- [What the task asks]
Given the entries that follow, write out exactly the lines starting at the one containing "(** * review-page: the" and ending at the one containing "writes the shortened", both ends included, and only those.

- [Records shown]
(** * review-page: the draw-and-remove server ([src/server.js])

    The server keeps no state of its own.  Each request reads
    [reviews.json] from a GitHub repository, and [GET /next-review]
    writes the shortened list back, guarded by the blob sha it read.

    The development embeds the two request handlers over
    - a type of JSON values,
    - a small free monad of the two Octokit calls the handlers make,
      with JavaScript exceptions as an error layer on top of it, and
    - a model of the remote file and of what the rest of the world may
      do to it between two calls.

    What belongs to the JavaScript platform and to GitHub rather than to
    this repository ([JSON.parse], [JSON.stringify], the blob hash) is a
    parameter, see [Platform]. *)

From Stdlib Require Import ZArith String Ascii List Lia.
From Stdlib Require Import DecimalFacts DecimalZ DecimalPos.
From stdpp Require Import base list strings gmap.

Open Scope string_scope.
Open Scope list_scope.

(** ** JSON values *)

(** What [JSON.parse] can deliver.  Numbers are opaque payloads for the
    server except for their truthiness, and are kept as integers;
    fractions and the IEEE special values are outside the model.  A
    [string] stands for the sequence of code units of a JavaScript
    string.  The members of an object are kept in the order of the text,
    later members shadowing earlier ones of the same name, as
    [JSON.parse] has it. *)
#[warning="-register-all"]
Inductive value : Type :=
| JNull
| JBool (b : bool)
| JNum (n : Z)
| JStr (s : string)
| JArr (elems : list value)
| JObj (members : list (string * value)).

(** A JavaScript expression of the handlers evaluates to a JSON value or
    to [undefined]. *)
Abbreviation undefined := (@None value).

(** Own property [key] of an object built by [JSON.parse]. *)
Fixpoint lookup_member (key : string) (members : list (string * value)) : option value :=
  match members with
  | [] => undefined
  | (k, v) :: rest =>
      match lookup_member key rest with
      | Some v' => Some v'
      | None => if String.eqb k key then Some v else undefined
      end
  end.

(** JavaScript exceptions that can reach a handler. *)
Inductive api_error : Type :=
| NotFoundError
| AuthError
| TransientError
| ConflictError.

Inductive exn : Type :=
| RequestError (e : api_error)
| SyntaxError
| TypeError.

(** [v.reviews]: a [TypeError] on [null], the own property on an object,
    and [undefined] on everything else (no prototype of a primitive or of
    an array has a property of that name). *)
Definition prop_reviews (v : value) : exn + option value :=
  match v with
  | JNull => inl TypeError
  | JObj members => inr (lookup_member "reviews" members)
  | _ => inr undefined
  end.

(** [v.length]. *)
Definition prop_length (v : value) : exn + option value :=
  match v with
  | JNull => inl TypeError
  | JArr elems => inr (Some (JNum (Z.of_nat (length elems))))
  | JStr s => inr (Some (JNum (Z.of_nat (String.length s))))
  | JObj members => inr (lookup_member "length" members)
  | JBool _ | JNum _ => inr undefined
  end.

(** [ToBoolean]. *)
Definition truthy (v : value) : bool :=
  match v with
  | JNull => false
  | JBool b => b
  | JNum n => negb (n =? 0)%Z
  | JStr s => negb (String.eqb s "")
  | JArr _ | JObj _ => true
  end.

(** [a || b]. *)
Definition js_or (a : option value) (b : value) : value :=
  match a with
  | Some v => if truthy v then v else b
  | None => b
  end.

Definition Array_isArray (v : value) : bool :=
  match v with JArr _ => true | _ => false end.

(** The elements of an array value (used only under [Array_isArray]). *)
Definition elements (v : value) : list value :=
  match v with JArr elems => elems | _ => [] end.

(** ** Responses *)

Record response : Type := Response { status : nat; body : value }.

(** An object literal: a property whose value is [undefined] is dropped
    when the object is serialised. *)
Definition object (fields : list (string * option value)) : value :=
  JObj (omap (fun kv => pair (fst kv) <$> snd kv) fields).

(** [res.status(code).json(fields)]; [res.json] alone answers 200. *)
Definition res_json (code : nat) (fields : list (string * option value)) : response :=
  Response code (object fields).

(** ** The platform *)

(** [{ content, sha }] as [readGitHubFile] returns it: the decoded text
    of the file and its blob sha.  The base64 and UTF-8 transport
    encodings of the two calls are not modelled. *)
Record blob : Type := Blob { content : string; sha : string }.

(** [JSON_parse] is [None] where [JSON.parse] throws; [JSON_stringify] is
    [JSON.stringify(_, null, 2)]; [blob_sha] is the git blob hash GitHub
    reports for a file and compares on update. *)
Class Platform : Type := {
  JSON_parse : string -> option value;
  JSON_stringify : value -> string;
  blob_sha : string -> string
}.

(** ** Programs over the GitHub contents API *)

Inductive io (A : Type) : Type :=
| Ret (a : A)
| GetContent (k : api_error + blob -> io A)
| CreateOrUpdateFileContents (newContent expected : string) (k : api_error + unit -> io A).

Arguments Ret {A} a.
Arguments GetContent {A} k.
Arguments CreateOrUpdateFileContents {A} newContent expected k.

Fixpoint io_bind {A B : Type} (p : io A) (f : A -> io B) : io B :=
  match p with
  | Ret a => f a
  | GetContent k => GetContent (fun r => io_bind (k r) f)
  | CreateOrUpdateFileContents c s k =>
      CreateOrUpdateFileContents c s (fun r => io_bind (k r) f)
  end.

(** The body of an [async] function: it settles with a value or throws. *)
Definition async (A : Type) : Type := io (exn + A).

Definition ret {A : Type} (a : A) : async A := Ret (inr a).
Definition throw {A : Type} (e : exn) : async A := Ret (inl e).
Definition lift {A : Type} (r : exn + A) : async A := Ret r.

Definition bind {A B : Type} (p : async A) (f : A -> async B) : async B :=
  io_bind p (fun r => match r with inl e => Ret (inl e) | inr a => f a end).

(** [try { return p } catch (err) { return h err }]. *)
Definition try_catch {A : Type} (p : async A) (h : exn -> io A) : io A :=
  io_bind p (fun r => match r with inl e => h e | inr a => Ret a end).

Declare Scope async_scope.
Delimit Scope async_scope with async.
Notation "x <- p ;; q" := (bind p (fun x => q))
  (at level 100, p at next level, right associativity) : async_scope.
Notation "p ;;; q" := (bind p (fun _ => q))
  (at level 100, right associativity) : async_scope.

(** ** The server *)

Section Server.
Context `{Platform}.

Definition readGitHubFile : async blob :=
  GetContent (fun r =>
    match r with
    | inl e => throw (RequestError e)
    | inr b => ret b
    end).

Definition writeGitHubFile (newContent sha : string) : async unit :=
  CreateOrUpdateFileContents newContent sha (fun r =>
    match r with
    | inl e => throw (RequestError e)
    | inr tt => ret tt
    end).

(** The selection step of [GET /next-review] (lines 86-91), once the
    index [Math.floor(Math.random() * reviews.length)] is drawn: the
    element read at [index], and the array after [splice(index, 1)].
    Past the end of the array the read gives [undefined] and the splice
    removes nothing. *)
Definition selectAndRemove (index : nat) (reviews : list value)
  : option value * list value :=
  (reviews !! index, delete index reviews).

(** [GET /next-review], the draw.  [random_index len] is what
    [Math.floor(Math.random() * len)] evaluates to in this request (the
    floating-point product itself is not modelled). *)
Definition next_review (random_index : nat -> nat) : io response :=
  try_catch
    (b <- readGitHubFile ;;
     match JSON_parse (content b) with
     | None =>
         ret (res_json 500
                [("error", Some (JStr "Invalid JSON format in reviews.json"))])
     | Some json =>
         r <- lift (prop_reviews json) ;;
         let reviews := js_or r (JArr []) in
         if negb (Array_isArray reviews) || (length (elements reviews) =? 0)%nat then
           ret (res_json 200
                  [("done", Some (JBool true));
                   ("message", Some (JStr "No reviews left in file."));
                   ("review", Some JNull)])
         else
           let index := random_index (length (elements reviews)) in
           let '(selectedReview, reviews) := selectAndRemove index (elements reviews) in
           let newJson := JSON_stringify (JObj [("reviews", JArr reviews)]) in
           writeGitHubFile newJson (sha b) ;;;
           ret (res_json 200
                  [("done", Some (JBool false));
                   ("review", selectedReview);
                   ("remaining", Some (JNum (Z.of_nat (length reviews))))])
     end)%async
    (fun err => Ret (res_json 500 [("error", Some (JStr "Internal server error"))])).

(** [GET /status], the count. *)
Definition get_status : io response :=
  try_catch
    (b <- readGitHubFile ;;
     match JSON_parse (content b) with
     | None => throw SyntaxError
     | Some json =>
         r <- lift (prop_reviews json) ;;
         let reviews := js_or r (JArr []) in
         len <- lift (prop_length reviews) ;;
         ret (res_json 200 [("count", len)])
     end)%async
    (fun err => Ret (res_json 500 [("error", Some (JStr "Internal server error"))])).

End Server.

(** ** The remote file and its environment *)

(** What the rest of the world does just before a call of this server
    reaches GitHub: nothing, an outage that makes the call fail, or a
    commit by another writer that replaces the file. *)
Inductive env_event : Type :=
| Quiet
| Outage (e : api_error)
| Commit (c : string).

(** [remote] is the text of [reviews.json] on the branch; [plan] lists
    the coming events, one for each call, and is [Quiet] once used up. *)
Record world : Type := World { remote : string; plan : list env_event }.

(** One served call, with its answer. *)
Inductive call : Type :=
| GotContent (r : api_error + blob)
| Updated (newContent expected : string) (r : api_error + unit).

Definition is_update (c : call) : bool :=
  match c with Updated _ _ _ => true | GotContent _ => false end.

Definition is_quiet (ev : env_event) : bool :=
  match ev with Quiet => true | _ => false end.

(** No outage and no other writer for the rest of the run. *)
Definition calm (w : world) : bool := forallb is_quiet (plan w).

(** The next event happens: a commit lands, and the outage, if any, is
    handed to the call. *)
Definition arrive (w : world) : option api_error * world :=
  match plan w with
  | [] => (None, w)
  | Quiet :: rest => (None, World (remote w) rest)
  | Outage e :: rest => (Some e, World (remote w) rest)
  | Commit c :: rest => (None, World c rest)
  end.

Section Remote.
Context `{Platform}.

==

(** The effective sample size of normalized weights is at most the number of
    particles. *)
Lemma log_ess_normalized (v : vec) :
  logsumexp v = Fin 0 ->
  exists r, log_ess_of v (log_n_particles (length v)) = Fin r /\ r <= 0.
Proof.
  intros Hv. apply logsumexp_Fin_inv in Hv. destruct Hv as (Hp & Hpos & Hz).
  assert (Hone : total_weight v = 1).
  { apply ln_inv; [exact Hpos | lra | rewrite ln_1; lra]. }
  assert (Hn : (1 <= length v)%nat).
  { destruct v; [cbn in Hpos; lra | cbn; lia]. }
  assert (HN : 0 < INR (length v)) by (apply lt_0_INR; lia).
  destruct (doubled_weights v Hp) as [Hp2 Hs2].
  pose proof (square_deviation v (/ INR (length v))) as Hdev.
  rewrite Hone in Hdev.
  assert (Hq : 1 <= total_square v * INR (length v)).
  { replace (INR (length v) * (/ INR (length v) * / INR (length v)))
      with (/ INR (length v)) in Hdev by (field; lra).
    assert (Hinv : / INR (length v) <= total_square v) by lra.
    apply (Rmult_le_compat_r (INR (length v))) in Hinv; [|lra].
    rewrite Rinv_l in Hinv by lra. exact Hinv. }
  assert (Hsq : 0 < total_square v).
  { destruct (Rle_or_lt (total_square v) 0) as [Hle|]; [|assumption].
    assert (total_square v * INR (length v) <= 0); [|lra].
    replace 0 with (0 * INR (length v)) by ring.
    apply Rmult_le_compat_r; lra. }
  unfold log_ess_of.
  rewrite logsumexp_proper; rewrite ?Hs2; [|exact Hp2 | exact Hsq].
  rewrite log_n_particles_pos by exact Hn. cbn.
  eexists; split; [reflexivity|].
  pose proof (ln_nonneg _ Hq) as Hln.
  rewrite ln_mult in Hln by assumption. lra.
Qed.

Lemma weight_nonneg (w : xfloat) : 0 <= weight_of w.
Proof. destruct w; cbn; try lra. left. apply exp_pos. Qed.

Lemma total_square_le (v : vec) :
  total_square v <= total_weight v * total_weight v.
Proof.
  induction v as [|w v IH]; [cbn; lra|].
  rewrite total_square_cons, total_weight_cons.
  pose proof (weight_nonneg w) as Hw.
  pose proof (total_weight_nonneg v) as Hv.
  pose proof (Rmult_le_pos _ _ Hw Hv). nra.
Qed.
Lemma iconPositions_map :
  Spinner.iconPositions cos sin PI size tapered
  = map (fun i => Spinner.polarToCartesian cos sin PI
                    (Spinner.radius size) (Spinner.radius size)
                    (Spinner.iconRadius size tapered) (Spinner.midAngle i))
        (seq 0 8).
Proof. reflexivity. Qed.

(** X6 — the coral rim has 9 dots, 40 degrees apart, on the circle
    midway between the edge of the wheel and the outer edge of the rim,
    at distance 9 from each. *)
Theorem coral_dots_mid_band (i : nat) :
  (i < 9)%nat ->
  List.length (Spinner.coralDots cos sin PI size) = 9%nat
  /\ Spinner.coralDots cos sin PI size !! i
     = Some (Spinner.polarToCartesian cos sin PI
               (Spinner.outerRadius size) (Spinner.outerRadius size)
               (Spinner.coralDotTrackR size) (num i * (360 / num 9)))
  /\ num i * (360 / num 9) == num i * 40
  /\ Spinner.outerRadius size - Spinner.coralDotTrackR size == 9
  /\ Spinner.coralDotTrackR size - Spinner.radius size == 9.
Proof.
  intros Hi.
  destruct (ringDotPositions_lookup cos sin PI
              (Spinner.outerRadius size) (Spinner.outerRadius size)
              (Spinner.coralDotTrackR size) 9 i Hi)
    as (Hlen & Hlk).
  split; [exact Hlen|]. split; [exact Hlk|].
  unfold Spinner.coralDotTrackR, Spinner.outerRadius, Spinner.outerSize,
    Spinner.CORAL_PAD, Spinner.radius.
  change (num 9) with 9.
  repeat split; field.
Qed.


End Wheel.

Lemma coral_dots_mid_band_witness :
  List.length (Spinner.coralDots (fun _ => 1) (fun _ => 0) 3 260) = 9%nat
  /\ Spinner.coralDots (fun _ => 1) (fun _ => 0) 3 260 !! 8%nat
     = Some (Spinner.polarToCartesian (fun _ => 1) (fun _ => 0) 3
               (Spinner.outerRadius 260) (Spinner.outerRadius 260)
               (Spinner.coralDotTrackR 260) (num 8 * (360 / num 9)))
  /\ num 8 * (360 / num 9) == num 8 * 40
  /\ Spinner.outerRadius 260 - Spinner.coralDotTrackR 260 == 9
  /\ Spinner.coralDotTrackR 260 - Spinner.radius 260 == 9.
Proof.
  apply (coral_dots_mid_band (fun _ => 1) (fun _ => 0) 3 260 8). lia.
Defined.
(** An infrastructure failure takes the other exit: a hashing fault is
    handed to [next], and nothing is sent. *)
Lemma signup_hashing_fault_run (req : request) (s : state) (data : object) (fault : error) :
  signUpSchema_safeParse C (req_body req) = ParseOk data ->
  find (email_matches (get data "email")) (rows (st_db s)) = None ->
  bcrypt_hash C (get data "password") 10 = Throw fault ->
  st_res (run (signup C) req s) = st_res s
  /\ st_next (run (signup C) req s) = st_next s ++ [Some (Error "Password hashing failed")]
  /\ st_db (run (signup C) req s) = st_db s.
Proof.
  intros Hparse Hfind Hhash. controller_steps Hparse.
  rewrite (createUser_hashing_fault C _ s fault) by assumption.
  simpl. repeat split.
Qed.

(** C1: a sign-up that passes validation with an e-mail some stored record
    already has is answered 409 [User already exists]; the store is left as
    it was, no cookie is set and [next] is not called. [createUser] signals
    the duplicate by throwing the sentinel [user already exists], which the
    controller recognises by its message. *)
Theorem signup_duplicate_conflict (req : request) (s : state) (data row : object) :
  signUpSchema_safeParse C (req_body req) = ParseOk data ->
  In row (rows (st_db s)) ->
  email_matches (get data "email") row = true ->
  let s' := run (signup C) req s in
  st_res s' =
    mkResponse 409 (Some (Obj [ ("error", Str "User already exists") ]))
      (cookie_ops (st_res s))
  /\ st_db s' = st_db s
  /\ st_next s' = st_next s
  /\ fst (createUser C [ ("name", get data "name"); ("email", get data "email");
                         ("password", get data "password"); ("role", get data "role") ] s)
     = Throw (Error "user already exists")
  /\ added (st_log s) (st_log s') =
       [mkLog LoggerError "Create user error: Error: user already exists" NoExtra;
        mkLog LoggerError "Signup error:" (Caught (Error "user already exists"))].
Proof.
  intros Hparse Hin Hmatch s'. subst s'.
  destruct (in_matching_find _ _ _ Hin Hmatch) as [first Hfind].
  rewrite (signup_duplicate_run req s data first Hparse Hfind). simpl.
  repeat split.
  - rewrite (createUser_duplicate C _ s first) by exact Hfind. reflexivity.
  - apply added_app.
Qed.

* * *

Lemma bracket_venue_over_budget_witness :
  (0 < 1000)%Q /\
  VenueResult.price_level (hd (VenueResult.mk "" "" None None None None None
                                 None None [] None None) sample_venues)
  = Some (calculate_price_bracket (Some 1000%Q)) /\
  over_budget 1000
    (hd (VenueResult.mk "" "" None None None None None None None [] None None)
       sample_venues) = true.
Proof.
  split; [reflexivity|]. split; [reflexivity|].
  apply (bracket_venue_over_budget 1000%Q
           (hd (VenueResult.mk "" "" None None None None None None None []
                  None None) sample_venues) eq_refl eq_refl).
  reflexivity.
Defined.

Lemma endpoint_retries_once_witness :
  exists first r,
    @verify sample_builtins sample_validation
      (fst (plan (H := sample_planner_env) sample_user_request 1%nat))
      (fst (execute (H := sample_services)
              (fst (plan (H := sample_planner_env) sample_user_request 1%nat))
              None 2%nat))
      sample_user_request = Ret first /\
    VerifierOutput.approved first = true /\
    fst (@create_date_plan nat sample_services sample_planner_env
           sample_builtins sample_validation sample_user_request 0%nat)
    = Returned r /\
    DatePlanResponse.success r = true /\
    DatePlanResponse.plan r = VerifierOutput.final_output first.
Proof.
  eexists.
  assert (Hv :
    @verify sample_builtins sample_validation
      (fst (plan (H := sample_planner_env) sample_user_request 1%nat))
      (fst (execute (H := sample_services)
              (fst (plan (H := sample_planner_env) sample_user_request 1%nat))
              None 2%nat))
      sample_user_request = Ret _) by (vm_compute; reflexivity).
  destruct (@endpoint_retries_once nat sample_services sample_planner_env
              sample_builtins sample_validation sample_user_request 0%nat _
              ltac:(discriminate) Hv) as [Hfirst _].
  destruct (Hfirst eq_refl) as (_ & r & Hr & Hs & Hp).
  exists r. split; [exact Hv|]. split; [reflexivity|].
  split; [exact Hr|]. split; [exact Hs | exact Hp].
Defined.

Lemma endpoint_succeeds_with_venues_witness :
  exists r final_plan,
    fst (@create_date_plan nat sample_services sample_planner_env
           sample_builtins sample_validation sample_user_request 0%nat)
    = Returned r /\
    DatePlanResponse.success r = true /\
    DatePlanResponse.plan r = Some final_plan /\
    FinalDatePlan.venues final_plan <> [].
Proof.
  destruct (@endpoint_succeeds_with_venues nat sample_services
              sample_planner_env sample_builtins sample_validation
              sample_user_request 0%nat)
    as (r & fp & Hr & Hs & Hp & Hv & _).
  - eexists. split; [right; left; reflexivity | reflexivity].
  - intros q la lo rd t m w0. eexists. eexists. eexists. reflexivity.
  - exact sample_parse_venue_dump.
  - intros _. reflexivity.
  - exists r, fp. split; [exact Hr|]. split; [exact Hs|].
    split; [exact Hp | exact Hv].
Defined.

- [Task response]
(** * review-page: the draw-and-remove server ([src/server.js])

    The server keeps no state of its own.  Each request reads
    [reviews.json] from a GitHub repository, and [GET /next-review]
    writes the shortened list back, guarded by the blob sha it read.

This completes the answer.